Among the entries that follow, find the lines containing the string "klass" and copy them.

— Dataset entries —
# # # # #

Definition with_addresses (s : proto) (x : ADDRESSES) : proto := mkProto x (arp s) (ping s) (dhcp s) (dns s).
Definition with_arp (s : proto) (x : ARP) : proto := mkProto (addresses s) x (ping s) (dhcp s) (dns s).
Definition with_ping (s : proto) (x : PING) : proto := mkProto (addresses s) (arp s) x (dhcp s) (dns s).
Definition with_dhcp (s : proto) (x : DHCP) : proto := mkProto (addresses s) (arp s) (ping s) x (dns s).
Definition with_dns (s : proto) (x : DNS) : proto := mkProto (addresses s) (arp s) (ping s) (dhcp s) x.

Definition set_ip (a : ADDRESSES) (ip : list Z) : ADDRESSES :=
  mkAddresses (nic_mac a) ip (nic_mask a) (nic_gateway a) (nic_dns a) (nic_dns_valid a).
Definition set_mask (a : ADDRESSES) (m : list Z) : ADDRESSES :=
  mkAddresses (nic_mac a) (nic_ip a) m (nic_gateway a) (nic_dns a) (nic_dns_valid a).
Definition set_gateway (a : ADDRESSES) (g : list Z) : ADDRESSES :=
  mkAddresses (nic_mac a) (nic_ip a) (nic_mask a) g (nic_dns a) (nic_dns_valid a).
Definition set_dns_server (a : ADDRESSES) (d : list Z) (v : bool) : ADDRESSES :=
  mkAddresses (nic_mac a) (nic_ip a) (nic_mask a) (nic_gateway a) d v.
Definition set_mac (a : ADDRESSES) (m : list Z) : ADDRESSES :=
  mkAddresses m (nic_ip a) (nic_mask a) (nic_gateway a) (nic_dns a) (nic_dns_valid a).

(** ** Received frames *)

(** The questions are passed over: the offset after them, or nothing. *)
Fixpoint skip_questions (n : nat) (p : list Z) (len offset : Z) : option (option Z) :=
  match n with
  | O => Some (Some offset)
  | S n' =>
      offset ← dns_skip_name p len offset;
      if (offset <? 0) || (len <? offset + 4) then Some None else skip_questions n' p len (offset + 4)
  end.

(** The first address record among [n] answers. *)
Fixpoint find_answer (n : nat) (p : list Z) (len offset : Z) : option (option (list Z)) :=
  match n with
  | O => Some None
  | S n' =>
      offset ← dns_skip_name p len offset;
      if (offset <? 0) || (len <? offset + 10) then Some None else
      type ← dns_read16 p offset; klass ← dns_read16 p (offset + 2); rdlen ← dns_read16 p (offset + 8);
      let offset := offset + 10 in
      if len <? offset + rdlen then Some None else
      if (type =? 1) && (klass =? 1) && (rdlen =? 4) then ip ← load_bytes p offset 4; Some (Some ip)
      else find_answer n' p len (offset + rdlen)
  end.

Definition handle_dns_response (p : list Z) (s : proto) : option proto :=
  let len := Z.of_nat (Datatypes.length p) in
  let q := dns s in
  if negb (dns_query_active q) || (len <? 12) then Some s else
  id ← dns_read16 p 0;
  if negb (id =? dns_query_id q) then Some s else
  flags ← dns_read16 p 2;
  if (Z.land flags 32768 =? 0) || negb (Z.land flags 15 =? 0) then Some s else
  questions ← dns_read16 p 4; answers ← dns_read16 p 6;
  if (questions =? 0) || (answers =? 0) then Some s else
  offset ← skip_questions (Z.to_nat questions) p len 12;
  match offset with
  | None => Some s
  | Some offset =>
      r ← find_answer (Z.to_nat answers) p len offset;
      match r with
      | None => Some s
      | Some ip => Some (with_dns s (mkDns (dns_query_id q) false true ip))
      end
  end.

# # # # #

— Answer to this exercise —
      type ← dns_read16 p offset; klass ← dns_read16 p (offset + 2); rdlen ← dns_read16 p (offset + 8);
      if (type =? 1) && (klass =? 1) && (rdlen =? 4) then ip ← load_bytes p offset 4; Some (Some ip)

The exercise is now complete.